| Instructions for the task |
Begin at the line containing "Context (byteNum base" in the entries below and end at the line containing "Context (Huf : unfrozen"; transcribe that range exactly and nothing outside it.

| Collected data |
■ ■ ■ ■

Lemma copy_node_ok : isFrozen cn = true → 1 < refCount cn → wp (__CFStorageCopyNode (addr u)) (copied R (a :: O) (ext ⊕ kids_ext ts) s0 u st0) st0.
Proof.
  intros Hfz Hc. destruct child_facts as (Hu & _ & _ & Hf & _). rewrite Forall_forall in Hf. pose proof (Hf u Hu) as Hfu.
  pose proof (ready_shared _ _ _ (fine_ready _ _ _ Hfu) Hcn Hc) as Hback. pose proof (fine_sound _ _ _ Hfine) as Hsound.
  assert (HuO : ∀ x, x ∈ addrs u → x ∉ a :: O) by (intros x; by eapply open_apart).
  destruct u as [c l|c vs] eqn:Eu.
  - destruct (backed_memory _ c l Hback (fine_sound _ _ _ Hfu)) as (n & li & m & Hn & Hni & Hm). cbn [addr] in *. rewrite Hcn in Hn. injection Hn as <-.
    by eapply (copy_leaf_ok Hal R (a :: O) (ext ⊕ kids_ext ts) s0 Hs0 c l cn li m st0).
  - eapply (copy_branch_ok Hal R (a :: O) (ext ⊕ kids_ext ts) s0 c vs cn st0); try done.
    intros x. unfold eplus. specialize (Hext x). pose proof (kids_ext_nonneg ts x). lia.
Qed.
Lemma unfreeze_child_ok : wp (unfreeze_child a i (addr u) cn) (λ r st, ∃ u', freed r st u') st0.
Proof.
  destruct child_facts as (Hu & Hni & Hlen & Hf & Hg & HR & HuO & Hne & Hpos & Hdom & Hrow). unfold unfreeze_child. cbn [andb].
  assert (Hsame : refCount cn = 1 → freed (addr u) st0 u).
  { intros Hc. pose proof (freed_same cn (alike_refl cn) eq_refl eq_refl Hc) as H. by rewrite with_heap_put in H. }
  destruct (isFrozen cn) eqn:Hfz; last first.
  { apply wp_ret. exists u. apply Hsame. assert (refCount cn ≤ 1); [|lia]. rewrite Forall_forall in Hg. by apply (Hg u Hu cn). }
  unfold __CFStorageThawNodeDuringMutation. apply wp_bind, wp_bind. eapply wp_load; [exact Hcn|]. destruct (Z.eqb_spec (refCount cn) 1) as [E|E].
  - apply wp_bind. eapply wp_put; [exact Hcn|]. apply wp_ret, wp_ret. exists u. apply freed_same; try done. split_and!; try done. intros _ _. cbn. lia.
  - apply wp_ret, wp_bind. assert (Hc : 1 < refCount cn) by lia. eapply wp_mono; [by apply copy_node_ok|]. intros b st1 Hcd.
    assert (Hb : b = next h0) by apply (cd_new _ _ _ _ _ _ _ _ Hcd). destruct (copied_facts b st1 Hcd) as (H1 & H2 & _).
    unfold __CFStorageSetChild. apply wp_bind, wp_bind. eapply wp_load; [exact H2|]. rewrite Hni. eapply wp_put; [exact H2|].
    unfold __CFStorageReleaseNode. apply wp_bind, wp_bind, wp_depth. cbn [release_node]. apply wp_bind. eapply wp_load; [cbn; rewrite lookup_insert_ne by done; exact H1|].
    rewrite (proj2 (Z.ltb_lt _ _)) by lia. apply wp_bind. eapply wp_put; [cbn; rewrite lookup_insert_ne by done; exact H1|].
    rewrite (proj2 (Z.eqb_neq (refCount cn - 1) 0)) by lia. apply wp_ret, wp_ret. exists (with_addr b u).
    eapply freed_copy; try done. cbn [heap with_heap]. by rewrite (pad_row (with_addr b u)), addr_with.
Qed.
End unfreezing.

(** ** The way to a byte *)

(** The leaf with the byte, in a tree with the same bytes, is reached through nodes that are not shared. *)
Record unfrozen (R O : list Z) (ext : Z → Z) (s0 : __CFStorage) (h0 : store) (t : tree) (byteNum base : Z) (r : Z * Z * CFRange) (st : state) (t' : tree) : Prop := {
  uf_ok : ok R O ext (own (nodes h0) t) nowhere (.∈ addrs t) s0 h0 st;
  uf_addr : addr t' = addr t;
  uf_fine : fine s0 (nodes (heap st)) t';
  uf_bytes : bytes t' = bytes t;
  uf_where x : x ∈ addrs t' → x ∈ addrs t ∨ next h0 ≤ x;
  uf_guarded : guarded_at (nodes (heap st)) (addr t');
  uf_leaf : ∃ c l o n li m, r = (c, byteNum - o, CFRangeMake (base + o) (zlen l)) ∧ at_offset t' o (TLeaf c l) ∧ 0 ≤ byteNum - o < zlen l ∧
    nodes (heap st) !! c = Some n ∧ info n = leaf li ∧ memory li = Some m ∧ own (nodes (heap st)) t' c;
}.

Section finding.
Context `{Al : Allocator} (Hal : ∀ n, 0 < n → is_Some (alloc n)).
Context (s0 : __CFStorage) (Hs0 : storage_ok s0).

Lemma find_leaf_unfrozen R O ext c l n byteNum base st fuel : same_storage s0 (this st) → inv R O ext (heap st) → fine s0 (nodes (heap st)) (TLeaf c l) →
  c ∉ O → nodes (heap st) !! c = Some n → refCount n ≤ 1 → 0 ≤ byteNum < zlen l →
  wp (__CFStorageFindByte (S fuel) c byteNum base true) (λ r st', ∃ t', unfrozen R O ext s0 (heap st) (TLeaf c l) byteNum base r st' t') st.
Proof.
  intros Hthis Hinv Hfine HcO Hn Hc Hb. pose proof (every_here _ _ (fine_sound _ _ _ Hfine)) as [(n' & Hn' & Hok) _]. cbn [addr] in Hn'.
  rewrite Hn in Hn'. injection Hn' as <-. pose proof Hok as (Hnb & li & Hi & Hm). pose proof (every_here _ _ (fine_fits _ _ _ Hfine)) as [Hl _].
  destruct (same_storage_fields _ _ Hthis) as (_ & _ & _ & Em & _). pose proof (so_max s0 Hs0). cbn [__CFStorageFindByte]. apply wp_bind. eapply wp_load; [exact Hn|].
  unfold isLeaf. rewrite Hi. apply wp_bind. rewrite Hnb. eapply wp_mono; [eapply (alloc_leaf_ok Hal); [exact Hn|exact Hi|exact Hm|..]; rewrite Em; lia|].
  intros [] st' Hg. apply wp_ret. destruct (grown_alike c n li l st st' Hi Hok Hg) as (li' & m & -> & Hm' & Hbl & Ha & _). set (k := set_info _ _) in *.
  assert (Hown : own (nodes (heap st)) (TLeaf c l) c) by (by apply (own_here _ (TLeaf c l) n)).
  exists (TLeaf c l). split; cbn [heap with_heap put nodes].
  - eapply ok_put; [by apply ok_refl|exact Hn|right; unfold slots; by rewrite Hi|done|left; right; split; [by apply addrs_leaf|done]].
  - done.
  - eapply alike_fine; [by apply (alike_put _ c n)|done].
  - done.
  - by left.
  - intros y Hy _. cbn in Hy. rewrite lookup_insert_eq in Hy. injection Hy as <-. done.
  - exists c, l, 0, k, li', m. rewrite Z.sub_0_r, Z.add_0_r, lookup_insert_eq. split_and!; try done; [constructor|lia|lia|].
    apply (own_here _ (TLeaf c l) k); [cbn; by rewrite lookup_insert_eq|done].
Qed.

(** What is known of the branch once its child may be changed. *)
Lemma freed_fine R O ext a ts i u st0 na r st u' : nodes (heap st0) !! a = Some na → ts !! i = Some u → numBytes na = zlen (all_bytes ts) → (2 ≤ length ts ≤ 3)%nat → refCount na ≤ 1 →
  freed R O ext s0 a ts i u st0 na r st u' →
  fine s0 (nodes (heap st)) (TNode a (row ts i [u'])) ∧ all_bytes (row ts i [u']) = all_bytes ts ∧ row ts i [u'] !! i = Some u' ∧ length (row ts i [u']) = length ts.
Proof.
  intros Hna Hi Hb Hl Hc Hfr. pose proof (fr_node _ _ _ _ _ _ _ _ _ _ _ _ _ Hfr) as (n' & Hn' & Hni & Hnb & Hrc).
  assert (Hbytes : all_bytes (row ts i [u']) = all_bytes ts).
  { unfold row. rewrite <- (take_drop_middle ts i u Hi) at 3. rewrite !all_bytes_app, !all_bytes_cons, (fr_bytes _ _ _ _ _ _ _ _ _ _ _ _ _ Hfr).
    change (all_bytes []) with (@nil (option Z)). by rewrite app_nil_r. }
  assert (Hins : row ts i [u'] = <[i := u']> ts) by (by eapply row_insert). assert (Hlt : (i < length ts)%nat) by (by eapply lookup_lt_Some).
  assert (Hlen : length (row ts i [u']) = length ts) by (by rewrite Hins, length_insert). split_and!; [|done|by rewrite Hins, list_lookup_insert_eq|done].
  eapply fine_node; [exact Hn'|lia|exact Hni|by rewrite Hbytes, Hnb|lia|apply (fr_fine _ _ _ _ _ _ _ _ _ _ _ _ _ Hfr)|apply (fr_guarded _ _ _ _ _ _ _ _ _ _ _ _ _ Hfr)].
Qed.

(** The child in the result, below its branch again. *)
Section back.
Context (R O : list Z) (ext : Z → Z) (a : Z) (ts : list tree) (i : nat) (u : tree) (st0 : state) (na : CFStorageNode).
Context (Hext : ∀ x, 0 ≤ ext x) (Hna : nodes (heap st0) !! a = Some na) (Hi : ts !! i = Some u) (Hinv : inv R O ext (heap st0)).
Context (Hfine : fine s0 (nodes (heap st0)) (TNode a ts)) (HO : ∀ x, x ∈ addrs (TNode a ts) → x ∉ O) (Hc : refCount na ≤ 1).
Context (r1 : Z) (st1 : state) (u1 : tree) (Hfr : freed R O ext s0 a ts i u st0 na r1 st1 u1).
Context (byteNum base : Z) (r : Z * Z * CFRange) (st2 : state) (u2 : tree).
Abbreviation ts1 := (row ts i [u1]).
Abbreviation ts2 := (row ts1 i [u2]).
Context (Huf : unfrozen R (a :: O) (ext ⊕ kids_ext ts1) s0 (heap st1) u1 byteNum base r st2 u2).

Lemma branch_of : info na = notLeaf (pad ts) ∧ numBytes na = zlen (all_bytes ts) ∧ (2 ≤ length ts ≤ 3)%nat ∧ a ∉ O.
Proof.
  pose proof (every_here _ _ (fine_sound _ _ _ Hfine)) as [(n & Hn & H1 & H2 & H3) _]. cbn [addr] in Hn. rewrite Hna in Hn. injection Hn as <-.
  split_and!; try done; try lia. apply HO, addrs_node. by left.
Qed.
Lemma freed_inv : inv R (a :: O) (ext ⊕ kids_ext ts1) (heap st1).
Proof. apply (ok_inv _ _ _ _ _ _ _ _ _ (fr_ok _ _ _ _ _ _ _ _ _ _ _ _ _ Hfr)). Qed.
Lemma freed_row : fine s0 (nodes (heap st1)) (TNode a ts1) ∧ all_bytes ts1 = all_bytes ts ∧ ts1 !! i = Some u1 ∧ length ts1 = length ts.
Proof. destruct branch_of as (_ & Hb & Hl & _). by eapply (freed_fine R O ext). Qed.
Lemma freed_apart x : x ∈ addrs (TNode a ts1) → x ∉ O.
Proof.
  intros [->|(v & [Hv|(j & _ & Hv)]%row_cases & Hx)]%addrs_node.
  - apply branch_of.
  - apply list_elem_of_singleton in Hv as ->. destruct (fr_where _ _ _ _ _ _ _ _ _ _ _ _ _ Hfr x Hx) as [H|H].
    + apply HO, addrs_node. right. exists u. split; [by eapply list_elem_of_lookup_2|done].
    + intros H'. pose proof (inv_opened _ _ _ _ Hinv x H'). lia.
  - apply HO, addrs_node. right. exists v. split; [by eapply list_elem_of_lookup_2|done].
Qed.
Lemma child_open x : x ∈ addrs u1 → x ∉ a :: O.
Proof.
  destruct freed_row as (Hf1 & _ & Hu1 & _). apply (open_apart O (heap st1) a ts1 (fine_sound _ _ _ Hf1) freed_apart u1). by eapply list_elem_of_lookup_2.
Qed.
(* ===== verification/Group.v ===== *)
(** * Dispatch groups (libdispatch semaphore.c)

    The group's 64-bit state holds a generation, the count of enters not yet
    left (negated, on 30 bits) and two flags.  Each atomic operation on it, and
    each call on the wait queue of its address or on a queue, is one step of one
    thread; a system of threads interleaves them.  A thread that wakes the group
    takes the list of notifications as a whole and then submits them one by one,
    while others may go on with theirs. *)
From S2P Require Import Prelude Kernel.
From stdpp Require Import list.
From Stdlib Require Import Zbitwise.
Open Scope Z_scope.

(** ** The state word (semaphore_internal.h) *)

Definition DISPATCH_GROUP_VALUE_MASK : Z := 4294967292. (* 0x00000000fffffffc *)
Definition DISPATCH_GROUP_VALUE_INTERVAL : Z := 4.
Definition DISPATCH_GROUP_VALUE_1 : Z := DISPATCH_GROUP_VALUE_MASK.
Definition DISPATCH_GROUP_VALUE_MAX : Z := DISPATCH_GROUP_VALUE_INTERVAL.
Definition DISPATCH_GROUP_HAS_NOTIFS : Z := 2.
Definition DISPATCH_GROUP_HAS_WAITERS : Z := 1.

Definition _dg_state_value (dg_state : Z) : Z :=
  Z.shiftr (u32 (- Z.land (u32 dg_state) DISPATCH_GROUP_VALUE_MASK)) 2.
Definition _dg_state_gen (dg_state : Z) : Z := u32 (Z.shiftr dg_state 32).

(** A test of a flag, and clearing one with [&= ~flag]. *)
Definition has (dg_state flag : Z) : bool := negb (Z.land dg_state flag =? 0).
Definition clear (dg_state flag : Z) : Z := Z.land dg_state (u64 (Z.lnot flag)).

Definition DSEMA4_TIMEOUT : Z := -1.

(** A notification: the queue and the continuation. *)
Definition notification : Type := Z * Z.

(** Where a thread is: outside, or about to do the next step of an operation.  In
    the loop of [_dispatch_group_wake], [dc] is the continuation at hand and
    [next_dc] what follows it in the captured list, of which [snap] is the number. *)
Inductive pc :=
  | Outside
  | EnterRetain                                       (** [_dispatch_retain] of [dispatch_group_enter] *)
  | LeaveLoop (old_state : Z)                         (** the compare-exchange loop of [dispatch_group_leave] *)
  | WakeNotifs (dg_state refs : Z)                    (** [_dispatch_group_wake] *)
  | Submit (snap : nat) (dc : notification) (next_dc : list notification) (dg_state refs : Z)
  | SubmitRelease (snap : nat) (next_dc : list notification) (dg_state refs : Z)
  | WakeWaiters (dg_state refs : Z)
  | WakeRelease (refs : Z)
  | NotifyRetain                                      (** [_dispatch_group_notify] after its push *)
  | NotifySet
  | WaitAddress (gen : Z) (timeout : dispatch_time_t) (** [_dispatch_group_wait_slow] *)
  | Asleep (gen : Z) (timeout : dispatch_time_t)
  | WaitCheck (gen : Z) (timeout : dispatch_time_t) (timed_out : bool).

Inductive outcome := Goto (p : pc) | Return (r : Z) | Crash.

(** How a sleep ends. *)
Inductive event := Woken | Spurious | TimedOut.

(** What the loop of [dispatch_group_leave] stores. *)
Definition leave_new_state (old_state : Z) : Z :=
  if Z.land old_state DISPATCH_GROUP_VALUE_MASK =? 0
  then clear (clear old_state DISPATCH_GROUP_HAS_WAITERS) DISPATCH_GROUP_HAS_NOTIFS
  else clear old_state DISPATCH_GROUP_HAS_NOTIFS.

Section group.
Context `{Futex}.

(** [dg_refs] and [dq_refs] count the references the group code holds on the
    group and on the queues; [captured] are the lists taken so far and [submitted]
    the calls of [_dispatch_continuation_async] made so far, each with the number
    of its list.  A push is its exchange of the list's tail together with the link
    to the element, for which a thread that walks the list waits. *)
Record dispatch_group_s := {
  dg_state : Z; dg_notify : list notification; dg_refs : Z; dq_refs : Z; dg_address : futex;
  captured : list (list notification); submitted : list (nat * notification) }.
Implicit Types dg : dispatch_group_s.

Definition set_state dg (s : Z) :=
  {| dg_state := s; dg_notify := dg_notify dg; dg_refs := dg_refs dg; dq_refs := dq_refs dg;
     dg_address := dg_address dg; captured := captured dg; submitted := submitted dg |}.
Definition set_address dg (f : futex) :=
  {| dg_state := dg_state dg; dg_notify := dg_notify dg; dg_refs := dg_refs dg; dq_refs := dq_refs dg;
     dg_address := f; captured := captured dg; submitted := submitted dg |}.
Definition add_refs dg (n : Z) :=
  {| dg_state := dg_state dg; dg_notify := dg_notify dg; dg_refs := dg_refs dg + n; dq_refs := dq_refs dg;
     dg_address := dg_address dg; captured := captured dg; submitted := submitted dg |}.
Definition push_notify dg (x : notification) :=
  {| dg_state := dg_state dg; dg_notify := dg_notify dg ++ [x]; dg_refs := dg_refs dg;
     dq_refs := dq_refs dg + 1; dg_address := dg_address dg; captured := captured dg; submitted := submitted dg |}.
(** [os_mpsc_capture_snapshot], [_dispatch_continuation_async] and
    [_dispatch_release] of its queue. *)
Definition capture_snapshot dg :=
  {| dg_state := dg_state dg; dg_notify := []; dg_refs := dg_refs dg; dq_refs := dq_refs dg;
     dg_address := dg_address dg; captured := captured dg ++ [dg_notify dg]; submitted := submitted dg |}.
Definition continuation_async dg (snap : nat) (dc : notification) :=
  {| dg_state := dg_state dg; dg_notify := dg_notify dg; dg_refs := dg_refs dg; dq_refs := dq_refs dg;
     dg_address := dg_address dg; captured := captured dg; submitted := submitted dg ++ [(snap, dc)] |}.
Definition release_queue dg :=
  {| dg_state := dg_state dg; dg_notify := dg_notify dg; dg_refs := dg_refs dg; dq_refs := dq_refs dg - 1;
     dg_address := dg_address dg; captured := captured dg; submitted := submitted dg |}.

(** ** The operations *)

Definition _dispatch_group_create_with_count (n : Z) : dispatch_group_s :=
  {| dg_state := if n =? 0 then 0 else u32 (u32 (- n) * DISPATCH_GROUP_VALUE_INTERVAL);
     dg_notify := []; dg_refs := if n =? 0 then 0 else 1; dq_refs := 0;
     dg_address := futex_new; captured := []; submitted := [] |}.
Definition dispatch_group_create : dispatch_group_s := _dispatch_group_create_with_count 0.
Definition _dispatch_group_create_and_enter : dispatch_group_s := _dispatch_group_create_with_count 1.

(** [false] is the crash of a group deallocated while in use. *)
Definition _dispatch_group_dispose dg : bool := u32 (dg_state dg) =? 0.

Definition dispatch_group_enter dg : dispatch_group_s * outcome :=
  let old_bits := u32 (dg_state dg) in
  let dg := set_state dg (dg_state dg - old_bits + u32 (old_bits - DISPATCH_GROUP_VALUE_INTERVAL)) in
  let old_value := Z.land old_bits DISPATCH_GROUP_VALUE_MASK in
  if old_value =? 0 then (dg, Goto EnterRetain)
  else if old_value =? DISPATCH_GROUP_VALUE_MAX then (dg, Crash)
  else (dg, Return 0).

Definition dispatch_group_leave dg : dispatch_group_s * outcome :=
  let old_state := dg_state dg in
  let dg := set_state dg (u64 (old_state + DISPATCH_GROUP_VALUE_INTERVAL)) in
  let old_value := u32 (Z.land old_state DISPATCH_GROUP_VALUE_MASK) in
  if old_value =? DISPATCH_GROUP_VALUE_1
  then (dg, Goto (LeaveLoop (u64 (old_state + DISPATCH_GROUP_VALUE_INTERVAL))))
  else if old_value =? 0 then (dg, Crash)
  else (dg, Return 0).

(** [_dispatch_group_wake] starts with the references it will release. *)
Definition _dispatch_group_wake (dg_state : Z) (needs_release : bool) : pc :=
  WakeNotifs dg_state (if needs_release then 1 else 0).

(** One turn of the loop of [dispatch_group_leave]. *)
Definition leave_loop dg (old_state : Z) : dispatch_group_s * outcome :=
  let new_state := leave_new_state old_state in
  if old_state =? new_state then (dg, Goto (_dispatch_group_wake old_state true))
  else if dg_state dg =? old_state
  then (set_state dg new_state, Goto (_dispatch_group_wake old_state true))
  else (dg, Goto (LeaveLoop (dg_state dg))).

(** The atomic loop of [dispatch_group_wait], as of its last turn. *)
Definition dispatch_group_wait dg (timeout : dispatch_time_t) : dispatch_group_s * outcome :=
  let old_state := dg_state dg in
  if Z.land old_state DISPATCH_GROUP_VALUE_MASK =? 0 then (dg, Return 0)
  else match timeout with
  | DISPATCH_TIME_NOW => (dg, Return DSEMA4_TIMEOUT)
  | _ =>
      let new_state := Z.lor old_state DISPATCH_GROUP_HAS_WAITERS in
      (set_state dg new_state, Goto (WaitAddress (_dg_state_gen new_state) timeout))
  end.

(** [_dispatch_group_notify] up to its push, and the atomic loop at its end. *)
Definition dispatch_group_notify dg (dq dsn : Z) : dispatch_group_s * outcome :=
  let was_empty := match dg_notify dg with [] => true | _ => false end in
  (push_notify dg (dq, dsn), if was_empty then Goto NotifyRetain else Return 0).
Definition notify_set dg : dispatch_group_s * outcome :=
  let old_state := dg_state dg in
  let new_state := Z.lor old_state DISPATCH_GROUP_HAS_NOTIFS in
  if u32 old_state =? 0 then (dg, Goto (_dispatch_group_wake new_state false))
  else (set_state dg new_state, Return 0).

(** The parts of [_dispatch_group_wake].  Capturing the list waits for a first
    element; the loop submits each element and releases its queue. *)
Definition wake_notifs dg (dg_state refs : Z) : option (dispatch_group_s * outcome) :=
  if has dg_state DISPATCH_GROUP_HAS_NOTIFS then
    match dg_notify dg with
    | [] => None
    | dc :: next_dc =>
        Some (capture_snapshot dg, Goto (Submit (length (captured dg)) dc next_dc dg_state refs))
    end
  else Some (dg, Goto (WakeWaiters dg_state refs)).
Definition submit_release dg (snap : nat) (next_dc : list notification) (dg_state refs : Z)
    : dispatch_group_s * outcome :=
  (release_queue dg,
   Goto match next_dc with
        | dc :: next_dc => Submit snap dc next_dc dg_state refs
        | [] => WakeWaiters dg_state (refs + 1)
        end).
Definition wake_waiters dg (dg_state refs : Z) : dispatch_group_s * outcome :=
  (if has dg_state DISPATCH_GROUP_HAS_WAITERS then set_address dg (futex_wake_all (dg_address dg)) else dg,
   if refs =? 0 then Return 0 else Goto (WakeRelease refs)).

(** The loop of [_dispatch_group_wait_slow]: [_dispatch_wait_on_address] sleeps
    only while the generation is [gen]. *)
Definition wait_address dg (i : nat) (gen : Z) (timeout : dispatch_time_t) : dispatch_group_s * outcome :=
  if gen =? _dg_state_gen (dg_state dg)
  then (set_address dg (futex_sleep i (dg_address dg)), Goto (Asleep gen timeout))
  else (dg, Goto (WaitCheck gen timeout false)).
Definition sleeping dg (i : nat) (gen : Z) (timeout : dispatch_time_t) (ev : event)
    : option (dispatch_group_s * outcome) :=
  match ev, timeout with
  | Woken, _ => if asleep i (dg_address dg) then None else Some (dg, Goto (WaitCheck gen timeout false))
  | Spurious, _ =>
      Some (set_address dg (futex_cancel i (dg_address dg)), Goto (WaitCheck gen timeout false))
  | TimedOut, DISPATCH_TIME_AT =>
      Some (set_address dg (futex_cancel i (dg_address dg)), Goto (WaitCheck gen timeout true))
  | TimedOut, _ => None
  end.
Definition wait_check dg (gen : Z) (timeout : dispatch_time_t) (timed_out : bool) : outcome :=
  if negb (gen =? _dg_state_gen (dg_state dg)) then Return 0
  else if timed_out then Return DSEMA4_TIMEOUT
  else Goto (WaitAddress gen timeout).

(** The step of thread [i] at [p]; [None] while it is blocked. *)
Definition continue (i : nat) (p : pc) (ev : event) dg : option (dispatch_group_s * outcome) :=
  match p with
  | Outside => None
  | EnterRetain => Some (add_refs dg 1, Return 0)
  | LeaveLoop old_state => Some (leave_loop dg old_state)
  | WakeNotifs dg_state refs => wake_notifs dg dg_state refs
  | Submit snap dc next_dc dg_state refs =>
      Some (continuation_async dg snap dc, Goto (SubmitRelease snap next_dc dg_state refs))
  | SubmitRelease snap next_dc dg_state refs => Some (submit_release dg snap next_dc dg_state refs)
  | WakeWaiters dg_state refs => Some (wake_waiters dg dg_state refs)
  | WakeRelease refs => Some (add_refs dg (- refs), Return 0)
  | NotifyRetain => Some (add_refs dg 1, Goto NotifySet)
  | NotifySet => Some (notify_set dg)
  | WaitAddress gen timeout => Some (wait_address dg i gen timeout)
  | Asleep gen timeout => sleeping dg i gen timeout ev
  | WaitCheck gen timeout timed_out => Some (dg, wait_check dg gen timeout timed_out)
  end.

■ ■ ■ ■

| Exercise response |
Context (byteNum base : Z) (r : Z * Z * CFRange) (st2 : state) (u2 : tree).
Abbreviation ts1 := (row ts i [u1]).
Abbreviation ts2 := (row ts1 i [u2]).
Context (Huf : unfrozen R (a :: O) (ext ⊕ kids_ext ts1) s0 (heap st1) u1 byteNum base r st2 u2).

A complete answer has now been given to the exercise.